* _PROBLEM TO SOLVE_
As soon as the line containing "now rewrite (escape_loop_valid" appears in the material below, start returning lines exactly, and end with the line containing "entities and passes".

* _RECORD SET_
**********
Lemma escapeRune_low (buf : string) (c : ascii) :
  byteVal c < 128 -> escapeRune buf (byteVal c) = buf +:+ escapeByte c.
Proof.
  intros Hc. unfold escapeRune, escapeByte. rewrite !eqb_byteVal.
  change (byteVal "&") with 38. change (byteVal "<") with 60.
  change (byteVal ">") with 62. change (byteVal "034") with 34.
  change (byteVal "'") with 39.
  zcases; try reflexivity. now apply AppendRune_1.
Qed.

Lemma escapeRune_high (buf : string) (r : Z) :
  128 <= r -> escapeRune buf r = AppendRune buf r.
Proof. intros Hr. unfold escapeRune. zcases. reflexivity. Qed.

Lemma escapeByte_high (c : ascii) :
  128 <= byteVal c -> escapeByte c = String c EmptyString.
Proof.
  intros Hc. unfold escapeByte. rewrite !eqb_byteVal.
  change (byteVal "&") with 38. change (byteVal "<") with 60.
  change (byteVal ">") with 62. change (byteVal "034") with 34.
  change (byteVal "'") with 39.
  zcases. reflexivity.
Qed.

(** On well-formed UTF-8 the loop of [escapeString] is the table applied
    byte by byte. *)
Lemma escape_loop_valid (n : nat) :
  forall (s buf : string),
    (String.length s <= n)%nat -> validUTF8 s = true ->
    rangeString escapeRune 0 s buf = buf +:+ escapeBytes s.
Proof.
  induction n as [| n IH]; intros s buf Hlen Hvalid.
  { destruct s; simpl in Hlen; [| lia]. simpl. now rewrite append_nil_r. }
  destruct s as [| c0 r0]; [simpl; now rewrite append_nil_r |].
  cbn [validUTF8] in Hvalid. cbn [String.length] in Hlen.
  pose proof (byteVal_range c0) as B0.
  destruct (Z.ltb_spec (byteVal c0) 128) as [Hlow | Hhigh].
  { cbn [rangeString]. rewrite decoderune_1 by lia. cbn [Nat.pred].
    rewrite IH by (lia || assumption).
    rewrite escapeRune_low by lia. cbn [escapeBytes]. apply append_assoc. }
  destruct r0 as [| c1 r1]; [discriminate |].
  cbn [String.length] in Hlen.
  destruct (inRange 194 223 c0) eqn:R2.
  { apply inRange_spec in R2. apply andb_true_iff in Hvalid as [R1 Hvalid].
    apply inRange_spec in R1.
    cbn [rangeString]. rewrite decoderune_2 by lia. cbn [Nat.pred].
    rewrite IH by (lia || assumption).
    rewrite escapeRune_high, AppendRune_2 by lia.
    cbn [escapeBytes]. rewrite !escapeByte_high by lia.
    rewrite append_assoc. reflexivity. }
  destruct r1 as [| c2 r2]; [discriminate |].
  cbn [String.length] in Hlen.
  destruct (inRange 224 239 c0) eqn:R3.
  { apply inRange_spec in R3.
    apply andb_true_iff in Hvalid as [Hvalid Hrest].
    apply andb_true_iff in Hvalid as [R1 R2'].
    apply inRange_spec in R1, R2'.
    assert (H1 : 128 <= byteVal c1 <= 191
                 /\ (byteVal c0 = 224 -> 160 <= byteVal c1)
                 /\ (byteVal c0 = 237 -> byteVal c1 <= 159)).
    { revert R1. zcases; lia. }
    destruct H1 as (H1 & Hlo & Hhi).
    cbn [rangeString]. rewrite decoderune_3 by (lia || assumption). cbn [Nat.pred].
    rewrite IH by (lia || assumption).
    rewrite escapeRune_high, AppendRune_3 by (lia || assumption).
    cbn [escapeBytes]. rewrite !escapeByte_high by lia.
    rewrite append_assoc. reflexivity. }
  destruct r2 as [| c3 r3]; [discriminate |].
  cbn [String.length] in Hlen.
  apply andb_true_iff in Hvalid as [Hvalid Hrest].
  apply andb_true_iff in Hvalid as [Hvalid R3'].
  apply andb_true_iff in Hvalid as [Hvalid R2'].
  apply andb_true_iff in Hvalid as [R0 R1].
  apply inRange_spec in R0, R1, R2', R3'.
  assert (H1 : 128 <= byteVal c1 <= 191
               /\ (byteVal c0 = 240 -> 144 <= byteVal c1)
               /\ (byteVal c0 = 244 -> byteVal c1 <= 143)).
  { revert R1. zcases; lia. }
  destruct H1 as (H1 & Hlo & Hhi).
  cbn [rangeString]. rewrite decoderune_4 by (lia || assumption). cbn [Nat.pred].
  rewrite IH by (lia || assumption).
  rewrite escapeRune_high, AppendRune_4 by (lia || assumption).
  cbn [escapeBytes]. rewrite !escapeByte_high by lia.
  rewrite append_assoc. reflexivity.
Qed.

(** Reading the entities back undoes the table. *)
Lemma unescape_escapeBytes (s : string) : unescape (escapeBytes s) = s.
Proof.
  unfold unescape. induction s as [| c rest IH]; [reflexivity |].
  cbn [escapeBytes]. unfold escapeByte.
  destruct (Ascii.eqb_spec c "&") as [-> | Hamp];
    [rewrite !append_cons, append_nil_l; cbn; now rewrite IH |].
  destruct (Ascii.eqb_spec c "<") as [-> | Hlt];
    [rewrite !append_cons, append_nil_l; cbn; now rewrite IH |].
  destruct (Ascii.eqb_spec c ">") as [-> | Hgt];
    [rewrite !append_cons, append_nil_l; cbn; now rewrite IH |].
  destruct (Ascii.eqb_spec c "034") as [-> | Hquot];
    [rewrite !append_cons, append_nil_l; cbn; now rewrite IH |].
  destruct (Ascii.eqb_spec c "'") as [-> | Hapos];
    [rewrite !append_cons, append_nil_l; cbn; now rewrite IH |].
  rewrite append_cons, append_nil_l. cbn [unescapeFrom].
  destruct (Ascii.eqb_spec c "&") as [-> | _]; [contradiction |].
  now rewrite IH.
Qed.

Lemma escapeBytes_inj (s1 s2 : string) : escapeBytes s1 = escapeBytes s2 -> s1 = s2.
Proof.
  intros Heq. rewrite <- (unescape_escapeBytes s1), <- (unescape_escapeBytes s2).
  now rewrite Heq.
Qed.

Lemma escapeString_valid (s : string) :
  validUTF8 s = true -> escapeString s = escapeBytes s.
Proof.
  intros Hvalid. unfold escapeString.
  now rewrite (escape_loop_valid (String.length s)) by (lia || assumption).
Qed.

End EscapeFacts.

(** C5, as it holds: on every input string that is well-formed UTF-8,
    [escapeString] replaces exactly the five reserved characters by their
    entities and passes every other byte through unchanged, multi-byte
    sequences included; the entities can be read back, and the escaping is
    injective on such strings. *)
Theorem escapeString_utf8 (s : string) :
  Utf8.validUTF8 s = true ->
  escapeString s = escapeBytes s
  /\ unescape (escapeString s) = s
  /\ forall s' : string,
      Utf8.validUTF8 s' = true -> escapeString s' = escapeString s -> s' = s.
Proof.
  intros Hvalid. rewrite EscapeFacts.escapeString_valid by assumption.
  split; [reflexivity |]. split; [apply EscapeFacts.unescape_escapeBytes |].
  intros s' Hvalid' Heq. rewrite EscapeFacts.escapeString_valid in Heq by assumption.
  now apply EscapeFacts.escapeBytes_inj.
Qed.

Lemma escapeString_utf8_witness :
  Utf8.validUTF8 sampleText = true
  /\ escapeString sampleText = escapeBytes sampleText
  /\ unescape (escapeString sampleText) = sampleText
  /\ forall s' : string,
      Utf8.validUTF8 s' = true -> escapeString s' = escapeString sampleText ->
      s' = sampleText.
Proof.
  split; [reflexivity | apply (escapeString_utf8 sampleText); reflexivity].
Defined.

(** C5, as stated, fails on a string that is not UTF-8: the range loop
    reads the byte 0xFF as U+FFFD and writes that rune's three bytes, as it
    does for the byte 0xFE, so the byte is not passed through and two
    different inputs have the same output. *)
Lemma escapeString_not_injective :
  escapeString (String "255" EmptyString) <> escapeBytes (String "255" EmptyString)
  /\ ~ (forall s' : string,
         escapeString s' = escapeString (String "255" EmptyString) ->
         s' = String "255" EmptyString).
Proof.
  split.
  - vm_compute. discriminate.
  - intros Hinj. specialize (Hinj (String "254" EmptyString) eq_refl). discriminate.
Qed.

(** ** Scalar stringification *)

Module FormatFacts.

Lemma isDigit_digitChar (d : Z) : 0 <= d <= 9 -> isDigit (digitChar d) = true.
Proof.
  intros Hd. unfold isDigit, digitChar, Utf8.byteVal.
  rewrite N_ascii_embedding by lia.
  apply andb_true_iff. split; apply Z.leb_le; lia.
Qed.

(** The digits of a decimal numeral are digits. *)
Lemma digits_uint (u : Decimal.uint) :
  forall (seen : bool) (rest : string),
    digitsPointTwo seen (NilEmpty.string_of_uint u +:+ rest)
    = digitsPointTwo (seen || match u with Decimal.Nil => false | _ => true end) rest.
Proof.
  induction u as [| u IH | u IH | u IH | u IH | u IH | u IH | u IH | u IH | u IH | u IH];
    intros seen rest;
    [cbn [NilEmpty.string_of_uint]; rewrite append_nil_l; now rewrite orb_false_r | ..];
    cbn [NilEmpty.string_of_uint]; rewrite append_cons;
    cbn [digitsPointTwo];
    match goal with |- context [isDigit ?c] => change (isDigit c) with true end;
    cbv iota;
    rewrite IH; now rewrite orb_true_r.
Qed.

Lemma to_uint_nonnil (n : N) : N.to_uint n <> Decimal.Nil.
Proof.
  destruct n as [| p]; [discriminate | apply Unsigned.to_uint_nonnil].
Qed.

Lemma decimal_digits (n : Z) (seen : bool) (rest : string) :
  digitsPointTwo seen (decimal n +:+ rest) = digitsPointTwo true rest.
Proof.
  unfold decimal, NilZero.string_of_uint.
  pose proof (to_uint_nonnil (Z.to_N n)) as Hnn.
  destruct (N.to_uint (Z.to_N n)) eqn:E; try contradiction;
    rewrite digits_uint; now rewrite orb_true_r.
Qed.

(** A decimal numeral starts with a digit. *)
Lemma decimal_head (n : Z) :
  exists (c : ascii) (tail : string), decimal n = String c tail /\ isDigit c = true.
Proof.
  unfold decimal, NilZero.string_of_uint.
  pose proof (to_uint_nonnil (Z.to_N n)) as Hnn.
  destruct (N.to_uint (Z.to_N n)) eqn:E; try contradiction;
    cbn [NilEmpty.string_of_uint]; eexists _, _; split; reflexivity.
Qed.

Lemma roundHalfEven_nonneg (n d : Z) : 0 <= n -> 0 < d -> 0 <= roundHalfEven n d.
Proof.
  intros Hn Hd. unfold roundHalfEven.
  pose proof (Z.div_pos n d Hn Hd) as Hq.
  repeat match goal with
         | |- context [if ?b then _ else _] => destruct b
         end; lia.
Qed.

Lemma hundredths_nonneg (m : positive) (e : Z) : 0 <= hundredths m e.
Proof.
  unfold hundredths. destruct (Z.leb_spec 0 e) as [He | He].
  - pose proof (Z.pow_nonneg 2 e). nia.
  - apply roundHalfEven_nonneg; [lia |]. apply Z.pow_pos_nonneg; lia.
Qed.

Lemma fixed2_shape (neg : bool) (h : Z) : 0 <= h -> isFixed2 (fixed2 neg h) = true.
Proof.
  intros Hh. unfold fixed2.
  assert (Htail : forall seen : bool,
             digitsPointTwo seen
               (decimal (h / 100) +:+ "." +:+
                String (digitChar (h mod 100 / 10))
                  (String (digitChar (h mod 10)) EmptyString)) = true).
  { intros seen. rewrite decimal_digits. rewrite append_cons, append_nil_l.
    cbn [digitsPointTwo]. change (isDigit ".") with false. cbv iota.
    change (Ascii.eqb "." ".") with true. cbv iota. cbn [andb].
    rewrite !isDigit_digitChar; [reflexivity | |];
      Z.to_euclidean_division_equations; lia. }
  destruct neg.
  - rewrite append_cons, append_nil_l. unfold isFixed2.
    change (Ascii.eqb "-" "-") with true. cbv iota. apply Htail.
  - rewrite append_nil_l.
    destruct (decimal_head (h / 100)) as (c & tail & Hdec & Hc).
    specialize (Htail false). rewrite Hdec in *. rewrite append_cons in *.
    unfold isFixed2. destruct (Ascii.eqb_spec c "-") as [-> | _];
      [discriminate Hc | exact Htail].
Qed.

Lemma Sprintf_d_parse (i : Z) :
  option_map Z.of_int (NilZero.int_of_string (Sprintf_d i)) = Some i.
Proof.
  unfold Sprintf_d. rewrite NilZero.isi.
  - cbn [option_map]. now rewrite DecimalZ.of_to.
  - destruct i as [| p | p]; cbn [Z.to_int]; try discriminate.
    intros Heq. injection Heq as Heq. now apply Unsigned.to_uint_nonnil in Heq.
  - destruct i as [| p | p]; cbn [Z.to_int]; try discriminate.
    intros Heq. injection Heq as Heq. now apply Unsigned.to_uint_nonnil in Heq.
Qed.

End FormatFacts.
**********
* _RESPONSE TO THIS TASK_
  now rewrite (escape_loop_valid (String.length s)) by (lia || assumption).
Qed.

End EscapeFacts.

(** C5, as it holds: on every input string that is well-formed UTF-8,
    [escapeString] replaces exactly the five reserved characters by their
    entities and passes every other byte through unchanged, multi-byte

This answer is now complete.